Description of the task | Restate the records below word for word.
# # #
(** The resolved [loadManifest()] promise. *)
Definition manifestLoaded (res : Fetched) (s : State) : State :=
  let p := pano s in
  setPano {| panoGraph := loadManifest res (panoGraph p);
             currentPanoIndex := currentPanoIndex p;
             panoSphere := panoSphere p; panoArrows := panoArrows p;
             panoYaw := panoYaw p; panoPitch := panoPitch p;
             panoFov := panoFov p;
             currentPanoTexture := currentPanoTexture p;
             panoFading := panoFading p;
             panoFadeProgress := panoFadeProgress p;
             loading := loading p |} s.

(** The resolved [loadHotspotPositions()] promise: [fromFile] is the
    parsed [hotspots.json] when the fetch is ok, [stored] the parsed
    local-storage entry when there is one. *)
Definition hotspotPositionsLoaded
  (fromFile stored : option (Js.num -> option Vec3)) (s : State) : State :=
  match fromFile, stored with
  | Some data, _ => setHotspotPositions data s
  | None, Some data => setHotspotPositions data s
  | None, None => setHotspotPositions DEFAULT_HOTSPOTS s
  end.

(** [createHotspotMeshes()]: one marker per graph node with a position. *)
Fixpoint hotspotSpheres (h : Js.num -> option Vec3) (g : list PanoNode)
  : list HotspotMesh :=
  match g with
  | [] => []
  | p :: r =>
      match h (index p) with
      | None => hotspotSpheres h r
      | Some pos =>
          {| panoIndex := index p; meshPosition := pos;
             meshVisible := true |} :: hotspotSpheres h r
      end
  end.

Definition createHotspotMeshes (s : State) : State :=
  setHotspotMeshes
    (hotspotSpheres (hotspotPositions s) (panoGraph (pano s))) s.

Definition showMeshes (v : bool) (l : list HotspotMesh)
  : list HotspotMesh :=
  map (fun m => {| panoIndex := panoIndex m;
                   meshPosition := meshPosition m;
                   meshVisible := v |}) l.

(** [if (model) model.visible = v] *)
Definition showModel (v : bool) (m : option bool) : option bool :=
  match m with Some _ => Some v | None => None end.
# # #
Solution to the problem |
(** The resolved [loadManifest()] promise. *)
Definition manifestLoaded (res : Fetched) (s : State) : State :=
  let p := pano s in
  setPano {| panoGraph := loadManifest res (panoGraph p);
             currentPanoIndex := currentPanoIndex p;
             panoSphere := panoSphere p; panoArrows := panoArrows p;
             panoYaw := panoYaw p; panoPitch := panoPitch p;
             panoFov := panoFov p;
             currentPanoTexture := currentPanoTexture p;
             panoFading := panoFading p;
             panoFadeProgress := panoFadeProgress p;
             loading := loading p |} s.

(** The resolved [loadHotspotPositions()] promise: [fromFile] is the
    parsed [hotspots.json] when the fetch is ok, [stored] the parsed
    local-storage entry when there is one. *)
Definition hotspotPositionsLoaded
  (fromFile stored : option (Js.num -> option Vec3)) (s : State) : State :=
  match fromFile, stored with
  | Some data, _ => setHotspotPositions data s
  | None, Some data => setHotspotPositions data s
  | None, None => setHotspotPositions DEFAULT_HOTSPOTS s
  end.

(** [createHotspotMeshes()]: one marker per graph node with a position. *)
Fixpoint hotspotSpheres (h : Js.num -> option Vec3) (g : list PanoNode)
  : list HotspotMesh :=
  match g with
  | [] => []
  | p :: r =>
      match h (index p) with
      | None => hotspotSpheres h r
      | Some pos =>
          {| panoIndex := index p; meshPosition := pos;
             meshVisible := true |} :: hotspotSpheres h r
      end
  end.

Definition createHotspotMeshes (s : State) : State :=
  setHotspotMeshes
    (hotspotSpheres (hotspotPositions s) (panoGraph (pano s))) s.

Definition showMeshes (v : bool) (l : list HotspotMesh)
  : list HotspotMesh :=
  map (fun m => {| panoIndex := panoIndex m;
                   meshPosition := meshPosition m;
                   meshVisible := v |}) l.

(** [if (model) model.visible = v] *)
Definition showModel (v : bool) (m : option bool) : option bool :=
  match m with Some _ => Some v | None => None end.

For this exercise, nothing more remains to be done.